Since 1969, as well as his ‘free’ sculptures, Auke de Vries has been producing designs for commissioned work destined for public spaces. So far twenty-six such commissions have been realized; three have not yet progressed beyond the design stage. Bearing in mind that it can often take from one to two years to see a design through from preliminary sketch stage to its technically demanding execution, we may take it that Auke de Vries’s involvement with public commissions is an important catalyst for his artistic ideas.
‘Art in public spaces’ has many labels: commissioned art, public art, art-in-architecture, monuments, memorials. Taken literally, they certainly do not mean the same thing, and art is of course always public anyhow. Clarification of the term would appear to be in order.
The adjective ‘public’ refers to an area outside the art institution. Since art inside the museum is public too, the criterion can scarcely be one of principle but rather of degree. The museum public is predisposed. It expects art and nothing but art, and is willing to acknowledge banal utensils as art objects; that is what the principle of the ready-made is based on. Dating from the dawn of the century, the ready-made implied criticism of the museum as an institution remote from everyday life and accessible only to an elite. That criticism drew attention to the institution’s deliberate aloofness. The intention backfired, though. Instead of abolishing the museum, the work of art became increasingly defined by that very institution; the pedestal or gilt frame which had hitherto accredited a work as art now became superfluous.
Since then the work of art has become less recognizable as such when the institutional framework is missing.

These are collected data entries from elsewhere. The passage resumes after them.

#[export] Instance same_end_frame : Frame same_end.
Proof. split; [|done]. intros s1 s2 s3 (?&?&?&?) (?&?&?&?). split_and!; congruence. Qed.

Lemma same_end_of s s' :
  q_self (s_q s') = q_self (s_q s) -> q_reader (s_q s') = q_reader (s_q s) -> q_closing (s_q s') = q_closing (s_q s) ->
  counts (s_ring s') = counts (s_ring s) -> same_end s s'.
Proof. intros H1 H2 H3 [= _ _ H]. done. Qed.

Lemma end_takeSlot E : preserves same_end (takeSlot E).
Proof.
  intros s s' r. unfold takeSlot, bind at 1, get. destruct (unsnoc _) as [[idle slot]|]; [intros [= <- _]; by apply same_end_of|].
  pose proof (counts_acquireSlot (q_self (s_q s)) (isDead E) (s_ring s)) as Ha.
  destruct (acquireSlot _ _ _) as [r1 [i|e]]; intros [= <- _]; by apply same_end_of.
Qed.

Lemma end_putSlot slot : preserves same_end (putSlot slot).
Proof. intros s s' r [= <- _]. by apply same_end_of. Qed.

Lemma end_ring_write slot typ payload : preserves same_end (ring_write slot typ payload).
Proof.
  intros s s' r. unfold ring_write. destruct (tryWrite _ _ _ _ _) as [[r1 [e|]]|] eqn:H; [| |done];
    apply counts_tryWrite in H; intros [= <- _]; by apply same_end_of.
Qed.

Lemma end_receive E limit : preserves same_end (receive E limit).
Proof.
  apply preserves_receive; [apply _| |].
  - intros l s s' r. unfold ring_read. destruct (Read l (s_ring s)) as [res|] eqn:H; [|done].
    apply counts_Read in H. intros [= <- _]. by apply same_end_of.
  - apply preserves_unstall; [apply _|]. intros s. apply same_end_of; try done. apply counts_unstall.
Qed.
#[local] Hint Resolve end_takeSlot end_putSlot end_ring_write end_receive : frame.

Lemma end_TrySend E typ payload : preserves same_end (TrySendTyped E typ payload).
Proof. unfold TrySendTyped, entered, write. frame. Qed.

Lemma end_TryRecv E : preserves same_end (TryRecv_ E).
Proof. unfold TryRecv_, reading, entered, recvOne. frame. Qed.

Lemma wakeSenders_end s : exists l, wakeSenders s = Some (mkSt (s_q s) (s_ring s) l (s_fn s), inr tt).
Proof. unfold wakeSenders, bind, get. case_match; [by eexists|]. destruct s. by eexists. Qed.

(** What [Close] does to an end. *)
Lemma Close_end s :
  exists s' r, Close s = Some (s', r) /\ q_self (s_q s') = q_self (s_q s) /\ q_reader (s_q s') = q_reader (s_q s) /\
    q_closing (s_q s') = true /\
    consumer (hdr (s_ring s')) =
      (if negb (q_closing (s_q s)) && q_reader (s_q s) && (consumer (hdr (s_ring s)) =? q_self (s_q s)) then noProc
       else consumer (hdr (s_ring s))).
Proof.
  unfold Close, bind at 1, get. destruct (q_closing (s_q s)) eqn:Hc; [by do 2 eexists|].
  assert (Hd : forall self l r, consumer (hdr (foldl (fun r slot => dropSlot self slot r) r l)) = consumer (hdr r)).
  { intros self l r. pose proof (counts_drop self l r) as [= _ _ H]. done. }
  unfold bind, upd_queue, upd_ring. destruct (q_reader (s_q s)) eqn:Hr.
  - cbn [s_q s_ring s_out s_fn set_closing q_self]. match goal with |- context [wakeSenders ?x] => destruct (wakeSenders_end x) as [l ->] end.
    cbn. do 2 eexists. split; [done|]. cbn. split_and!; try done. rewrite Hd. by case_match.
  - cbn. do 2 eexists. split; [done|]. cbn. split_and!; try done; by rewrite Hd.
Qed.

(** ** The invariant *)

(** What the calls of a channel other than [Close] keep. *)
Definition same_ends (c c' : cstate) : Prop :=
  q_reader (tx (cs_ch c')) = q_reader (tx (cs_ch c)) /\ q_reader (rx (cs_ch c')) = q_reader (rx (cs_ch c)) /\
  q_self (rx (cs_ch c')) = q_self (rx (cs_ch c)) /\ q_closing (rx (cs_ch c')) = q_closing (rx (cs_ch c)) /\
  consumer (hdr (cs_out c')) = consumer (hdr (cs_out c)) /\ consumer (hdr (cs_in c')) = consumer (hdr (cs_in c)).

Lemma same_ends_trans c1 c2 c3 : same_ends c1 c2 -> same_ends c2 c3 -> same_ends c1 c3.
Proof. intros (?&?&?&?&?&?) (?&?&?&?&?&?). split_and!; congruence. Qed.

Lemma on_tx_ends {A} (m : M A) c c' r : preserves same_end m -> on_tx m c = Some (c', r) -> same_ends c c' /\ cs_in c' = cs_in c.
Proof.
  intros Hm. unfold on_tx. destruct (m _) as [[s r0]|] eqn:E; [|done]. intros [= <- <-]. destruct (Hm _ _ _ E) as (H1 & H2 & H3 & H4).
  by split_and!.
Qed.

Lemma on_rx_ends {A} (m : M A) c c' r : preserves same_end m -> on_rx m c = Some (c', r) -> same_ends c c' /\ cs_out c' = cs_out c.
Proof.
  intros Hm. unfold on_rx. destruct (m _) as [[s r0]|] eqn:E; [|done]. intros [= <- <-]. destruct (Hm _ _ _ E) as (H1 & H2 & H3 & H4).
  by split_and!.
Qed.
Lemma sender_step_ok i a s s' : pk_ok s -> sender_step fits i a s = Some s' -> pk_ok s'.
Proof.
  intros Hok. unfold sender_step. destruct (snd_ s !! i) as [pc|] eqn:Hi; [|done].
  pose proof (po_tokens _ Hok) as [Ht1 Ht2].
  assert (Hsz : forall n, wants pc = Some n -> fits [] n = true) by (intros n; by eapply (po_size _ Hok)).
  destruct pc as [|n|n|n|n|n| |c|c| |c o]; [..|done].
  - destruct a as [n| | |]; try done. destruct (fits [] n) eqn:Hf; [|done]. intros [= <-].
    eapply (sender_still i s SIdle (STry n)); still; by intros m [= <-].
  - intros [= <-]. by eapply attempt_claim_ok.
  - destruct a; intros [= <-]; first
      [ solve [eapply (sender_still i s (SFull n) SIdle); still]
      | eapply (sender_still i s (SFull n) (SCounted n)); still; apply Hsz ].
  - intros [= <-]. by eapply attempt_claim_ok.
  - assert (Hgo : forall s', (if 0 <? nf s then Some (with_sender i (SWoken n) (with_events (ne s) (nf s - 1) s)) else None)
      = Some s' -> pk_ok s').
    { intros s0. destruct (Z.ltb_spec 0 (nf s)); [|done]. intros [= <-].
      eapply (sender_still i s (SWait n) (SWoken n)); still; apply Hsz. }
    destruct a; try apply Hgo. intros [= <-]. eapply (sender_still i s (SWait n) SGiveUp); still.
  - intros [= <-]. eapply (sender_still i s (SWoken n) (STry n)); still; apply Hsz.
  - intros [= <-]. eapply (sender_still i s SGiveUp SIdle); still.
  - assert (Hopen : i ∈ opens (entries s)) by (apply (po_open _ Hok); by exists (SOpen c)).
    assert (Hset : forall v, v <> EOpen -> pk_ok (with_sender i (SWrote c) (with_entries (settle i v (entries s)) s))).
    { intros v Hv. destruct (settle_opens i v (entries s) Hv (po_nodup _ Hok)) as [Hnd Hmem].
      eapply sender_moves_ok; [exact Hok|]. split; cbn; try done; try lia; auto.
      - destruct c; cbn; lia.
      - intros j. rewrite Hmem. split; [tauto|]. intros [?|[_ ?]]; [tauto|done].
      - intros He%settle_nil. rewrite He in Hopen. by apply elem_of_nil in Hopen. }
    destruct a.
    + intros [= <-]. by apply Hset.
    + intros [= <-]. by apply Hset.
    + destruct c; [|done]. intros [= <-]. eapply (sender_still i s (SOpen true) (SOpen false)); still.
    + intros [= <-]. by apply Hset.
  - destruct c; intros [= <-].
    + eapply (sender_still i s (SWrote true) (SWrote false)); still.
    + rewrite (po_recv _ Hok). assert (Hb : bound (rcv s) = true -> rcount (rcv s) = 1) by (by destruct (rcv s) as [| | | | | | | |[] []|? [] []|[]]).
      destruct (Z.ltb_spec 0 (rcount (rcv s))).
      * eapply (sender_still i s (SWrote false) SSignal); still.
      * eapply (sender_still i s (SWrote false) SIdle); still. intros _ Hbound. specialize (Hb Hbound). lia.
  - intros [= <-]. pose proof (signal_one (ne s) Ht1). pose proof (signal_tokens_le 1 (ne s) Ht1).
    eapply (sender_still i s SSignal SIdle); still.
Qed.

Lemma sender_dies_ok i s s' : pk_ok s -> sender_dies i s = Some s' -> pk_ok s'.
Proof.
  intros Hok. unfold sender_dies. destruct (snd_ s !! i) as [pc|] eqn:Hi; [|done].
  pose proof (po_tokens _ Hok) as [Ht1 Ht2]. intros H.
  assert (s' = with_lost (lost s || waking pc) (with_sender i (SDead (0 <? scount pc) (is_open pc)) s)) as ->
    by (destruct pc; congruence).
  eapply (sender_still i s pc (SDead (0 <? scount pc) (is_open pc))); try done; cbn.
  - destruct pc as [| | | | | | |[]|[]| |[] ?]; cbn; lia.
  - intros ->. done.
  - intros -> _. rewrite orb_true_r. auto.
  - intros _. destruct pc; cbn; lia.
Qed.

(** What a step of the receiver must establish. *)
Lemma receiver_moves_ok s s' :
  pk_ok s -> snd_ s' = snd_ s -> sendW s' = sendW s -> recvW s' = rcount (rcv s') -> 0 <= ne s' -> 0 <= nf s' ->
  opens (entries s') = opens (entries s) ->
  (bound (rcv s') = true -> front_ready (entries s') = true ->
     bound (rcv s) = true /\ front_ready (entries s) = true /\ ne s <= ne s' /\ lost s' = lost s) ->
  (few s -> entries s' = [] -> released s') -> pk_ok s'.
Proof.
  intros [R S Z T N O W P] Hs HsW HrW Hne Hnf Hop Hw Hrm. split; rewrite ?Hs, ?HsW, ?Hop; try done.
  - intros Hb Hf. destruct (Hw Hb Hf) as (Hb' & Hf' & Hle & ->). destruct (W Hb' Hf') as [?|[?|?]]; [left; lia|auto..].
  - unfold few in *. by rewrite Hs.
Qed.

Lemma waiting_few s : pk_ok s -> total swait (snd_ s) <= sendW s /\ (few s -> total swait (snd_ s) <= pipeBuf).
Proof.
  intros Hok. rewrite (po_send _ Hok). split; [apply total_le; by intros [| | | | | | |[]|[]| |[] ?]|].
  intros Hfew. unfold few in Hfew.
  assert (Hlen : forall l : list spc, total swait l <= Z.of_nat (List.length l)); [|specialize (Hlen (snd_ s)); lia].
  induction l as [|x l IH]; [done|]. cbn [total List.length]. assert (swait x <= 1) by (by destruct x). lia.
Qed.

Lemma attempt_read_ok k (c : bool) s :
  pk_ok s -> rcv s = (if c then RCounted else RTry) -> pk_ok (attempt_read k c s).
Proof.
  intros Hok Hr. unfold attempt_read. pose proof (pop_spec (S k) (entries s)) as Hp.
  pose proof (po_tokens _ Hok) as [Ht1 Ht2]. pose proof (po_recv _ Hok) as HrW. rewrite Hr in HrW.
  destruct (pop (S k) (entries s)) as [[l freed] got]. destruct Hp as (Hop & Hsame & Hfront).
  apply (receiver_moves_ok s); cbn; try done.
  - destruct freed, c; cbn in *; lia.
  - intros Hb Hf. destruct got; [|rewrite Hfront in Hf; done]. destruct freed; [by destruct c|].
    by destruct (Hsame eq_refl).
  - intros Hfew He. unfold released. cbn. destruct freed; [done|]. destruct (Hsame eq_refl) as [-> _].
    pose proof (po_room _ Hok Hfew He) as Hroom. unfold released in Hroom. rewrite Hr in Hroom. by destruct c.
Qed.
(** One action of the writing side. *)
Lemma write_act_spec limit a c c' accepted msgs :
  0 < limit -> waction_timely a -> write_act limit a c = Some (c', accepted, msgs) ->
  data_bytes msgs = accepted /\ Forall (fun m => zlen (snd m) <= limit) msgs /\
  (eofSent c = true -> msgs = [] /\ eofSent c' = true) /\
  (Forall (fun m => is_eof m = false) msgs \/ (eof_last msgs /\ eofSent c' = true)).
Proof.
  intros Hl Ht. destruct a as [p os|o|tried]; cbn [write_act].
  - unfold Write. destruct (eofSent c) eqn:He.
    { intros [= <- <- <-]. split_and!; try done. by left. }
    destruct (write_loop limit p 0 os) as [[[n err] ms]|] eqn:E; [|done]. intros [= <- <- <-].
    destruct (write_loop_spec limit p 0 os n err ms Hl ltac:(pose proof (zlen_nonneg p); lia) Ht E) as (Hn & _ & Hd & Hall).
    rewrite Z.sub_0_r in Hd. unfold sub in Hd. cbn in Hd. split; [done|]. split; [eapply List.Forall_impl; [|exact Hall]; by intros m []|].
    split; [congruence|]. left. eapply List.Forall_impl; [|exact Hall]. by intros m [].
  - unfold CloseWrite. destruct (eofSent c) eqn:He; [|destruct (late o)].
    1,2: intros [= <- <- <-]; split_and!; try done; try congruence; by left.
    destruct (translate (passed o) (error_of (returned o))) as [e|] eqn:Htr.
    + destruct (timely_error o e Ht Htr) as [f Hf]. unfold put. rewrite Hf. intros [= <- <- <-].
      split_and!; try done; try congruence. by left.
    + apply translate_ok in Htr as [_ Herr]. unfold put. destruct (returned o) as [f|[]]; [done|]. intros [= <- <- <-].
      split_and!; try done. { constructor; [change (0 <= limit); lia|done]. } right. split; [|done].
      intros [|x [|y l1]] m l2 E _; by injection E.
  - unfold Close_. destruct (eofSent c) eqn:He.
    { intros [= <- <- <-]. split_and!; try done. by left. }
    unfold put. cbn [returned]. destruct tried as [f|[]]; intros [= <- <- <-]; split_and!; try done.
    + by left.
    + constructor; [change (0 <= limit); lia|done].
    + right. split; [|done]. intros [|x [|y l1]] m l2 E _; by injection E.
Qed.

Lemma writer_run_spec limit l c c' accepted msgs :
  0 < limit -> Forall waction_timely l -> writer_run limit l c = Some (c', accepted, msgs) ->
  data_bytes msgs = accepted /\ Forall (fun m => zlen (snd m) <= limit) msgs /\
  (eofSent c = true -> msgs = []) /\ eof_last msgs.
Proof.
  intros Hl. revert c c' accepted msgs. induction l as [|a l IH]; intros c c' accepted msgs Ht; cbn [writer_run].
  { intros [= <- <- <-]. split_and!; try done. by intros [|] ? ?. }
  apply list.Forall_cons in Ht as [Ha Ht].
  destruct (write_act limit a c) as [[[c1 acc1] ms1]|] eqn:E1; [|done].
  destruct (writer_run limit l c1) as [[[c2 acc2] ms2]|] eqn:E2; [|done]. intros [= <- <- <-].
  destruct (write_act_spec _ _ _ _ _ _ Hl Ha E1) as (D1 & F1 & S1 & L1).
  destruct (IH _ _ _ _ Ht E2) as (D2 & F2 & S2 & L2).
  split; [by rewrite data_bytes_app, D1, D2|]. split; [by apply Forall_app|]. split.
  - intros He. destruct (S1 He) as [-> Hc]. by rewrite S2.
  - destruct L1 as [Hno|[Hlast Hc]]; [by apply eof_last_app|]. rewrite (S2 Hc), app_nil_r. done.
Qed.

Lemma read_loop_spec_ os c c' err took :
  Forall timely os -> read_loop_ os c = Some (c', err, took) ->
  pending c' = pending c ++ data_bytes took /\ eof c' = eof c || existsb is_eof took.
Proof.
  revert c c' err took. induction os as [|o os IH]; intros c c' err took Ht; cbn [read_loop_].
  - destruct (pending c) as [|b bs] eqn:Hp; [destruct (eof c) eqn:He; [|done]|]; intros [= <- <- <-];
      rewrite ?Hp, ?He, ?app_nil_r, ?orb_false_r; done.
  - destruct (pending c) as [|b bs] eqn:Hp; [destruct (eof c) eqn:He|].
    1,3: intros [= <- <- <-]; rewrite ?Hp, ?He, ?app_nil_r, ?orb_false_r; done.
    apply list.Forall_cons in Ht as [Ho Ht]. destruct (late o).
    { intros [= <- <- <-]. rewrite ?Hp, ?He. done. }
    destruct (translate (passed o) (error_of (returned o))) as [e|] eqn:Htr.
    + destruct (timely_error o e Ho Htr) as [f Hf]. rewrite Hf. intros [= <- <- <-]. rewrite ?Hp, ?He. done.
    + destruct (returned o) as [f|[typ msg]]; [done|]. destruct (typ =? typeStreamEOF) eqn:Htyp.
      * intros [= <- <- <-]. cbn. rewrite ?Hp. unfold data_bytes, data_of, is_eof. cbn. by rewrite Htyp.
      * destruct (read_loop_ os _) as [[[c1 err1] rest]|] eqn:E; [|done]. intros [= <- <- <-].
        destruct (IH _ _ _ _ Ht E) as [Hpend Heof]. cbn [pending eof] in Hpend, Heof.
        change ((typ, msg) :: rest) with ([(typ, msg)] ++ rest). rewrite data_bytes_app, data_bytes_one, Hpend, Heof.
        unfold data_of. cbn [fst snd existsb app]. unfold is_eof. cbn [fst]. by rewrite Htyp.
Qed.

Lemma reader_run_spec l c c' out took :
  Forall (fun r => Forall timely (snd r)) l -> reader_run l c = Some (c', out, took) ->
  out ++ pending c' = pending c ++ data_bytes took /\ eof c' = eof c || existsb is_eof took.
Proof.
  revert c c' out took. induction l as [|[n os] l IH]; intros c c' out took Ht; cbn [reader_run].
  { intros [= <- <- <-]. by rewrite app_nil_r, orb_false_r. }
  apply list.Forall_cons in Ht as [Ho Ht]. cbn [snd] in Ho. unfold Read_.
  destruct (read_loop_ os c) as [[[c1 err] took1]|] eqn:E1; [|done].
  destruct (read_loop_spec_ _ _ _ _ _ Ho E1) as [P1 F1].
  destruct err as [e|].
  - destruct (reader_run l c1) as [[[c2 out2] took2]|] eqn:E2; [|done]. intros [= <- <- <-].
    destruct (IH _ _ _ _ Ht E2) as [P2 F2]. cbn [app]. rewrite data_bytes_app, existsb_app, F2, F1, P2, P1.
    by rewrite app_assoc, orb_assoc.
  - destruct (reader_run l _) as [[[c2 out2] took2]|] eqn:E2; [|done]. intros [= <- <- <-].
    destruct (IH _ _ _ _ Ht E2) as [P2 F2]. cbn [pending eof] in P2, F2.
    rewrite data_bytes_app, existsb_app, F2, F1, orb_assoc. split; [|done].
    rewrite <-app_assoc, P2, app_assoc, take_drop, P1. by rewrite app_assoc.
Qed.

To a considerable extent the terms ‘art in public spaces’ and ‘commissioned art’ are used synonymously. Originally all art was commissioned. Our notion of art is however bound up with the idea of the genius who does not wait for commissions but conceives and created on his own initiative. In the case of public art this is usually hampered by legal complications and the high cost of realizing a concept. Things are done as they always have been done: first the client defines the project, and only then does the artist enter the arena. Public commissions are however no longer confined to an elite class of patrons distinguished by a certain level of education and the concomitant codes. By the same token the works are no longer dictated by codes either, but start off as highly personal statements. Actually, these statements are not entirely arbitrary but emerge from the development of an artist’s output. His total oeuvre, in turn, often manifests itself as a particular attitude to the conventions of art history. However, the general public-art public is not party to these frames of reference. Although a public space usually plays a part in defining the works specifically designed for it, and gives the general public at least a clue towards understanding these works (after all, they know the space because they use it every day), an opposite reaction is usually provoked. People are annoyed that a seemingly arbitrary operation has changed their familiar surroundings.